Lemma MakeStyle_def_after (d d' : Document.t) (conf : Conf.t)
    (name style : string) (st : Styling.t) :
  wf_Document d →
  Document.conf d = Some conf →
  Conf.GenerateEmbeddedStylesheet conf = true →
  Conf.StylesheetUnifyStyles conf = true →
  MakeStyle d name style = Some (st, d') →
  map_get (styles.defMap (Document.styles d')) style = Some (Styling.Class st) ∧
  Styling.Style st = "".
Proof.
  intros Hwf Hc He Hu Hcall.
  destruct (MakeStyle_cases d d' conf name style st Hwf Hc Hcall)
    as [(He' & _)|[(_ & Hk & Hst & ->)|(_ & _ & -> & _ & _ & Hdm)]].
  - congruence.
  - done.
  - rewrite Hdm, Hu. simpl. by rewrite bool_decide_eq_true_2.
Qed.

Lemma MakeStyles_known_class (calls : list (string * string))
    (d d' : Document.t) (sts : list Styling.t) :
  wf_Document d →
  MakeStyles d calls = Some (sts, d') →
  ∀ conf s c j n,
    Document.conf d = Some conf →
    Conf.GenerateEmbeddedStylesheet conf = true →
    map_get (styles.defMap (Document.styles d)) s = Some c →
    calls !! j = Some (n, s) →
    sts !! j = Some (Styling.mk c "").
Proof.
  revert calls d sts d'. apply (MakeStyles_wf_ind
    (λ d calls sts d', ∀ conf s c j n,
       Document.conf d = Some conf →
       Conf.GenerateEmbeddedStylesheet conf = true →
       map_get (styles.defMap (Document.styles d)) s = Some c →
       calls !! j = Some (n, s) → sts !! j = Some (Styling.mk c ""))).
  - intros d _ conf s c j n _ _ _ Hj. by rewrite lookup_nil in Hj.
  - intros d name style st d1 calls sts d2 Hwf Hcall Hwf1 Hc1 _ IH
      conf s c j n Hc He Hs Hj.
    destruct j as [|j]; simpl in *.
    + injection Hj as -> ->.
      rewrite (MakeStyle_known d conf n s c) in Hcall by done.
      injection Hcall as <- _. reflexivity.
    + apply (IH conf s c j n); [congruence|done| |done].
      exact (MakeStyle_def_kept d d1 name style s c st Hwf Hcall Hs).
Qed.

▬▬▬▬▬▬▬▬▬▬

Exercise description: Which lines above contain the word "calls"? List them.

Reply to the task:
Lemma MakeStyles_known_class (calls : list (string * string))
  MakeStyles d calls = Some (sts, d') →
    calls !! j = Some (n, s) →
  revert calls d sts d'. apply (MakeStyles_wf_ind
    (λ d calls sts d', ∀ conf s c j n,
       calls !! j = Some (n, s) → sts !! j = Some (Styling.mk c ""))).
  - intros d name style st d1 calls sts d2 Hwf Hcall Hwf1 Hc1 _ IH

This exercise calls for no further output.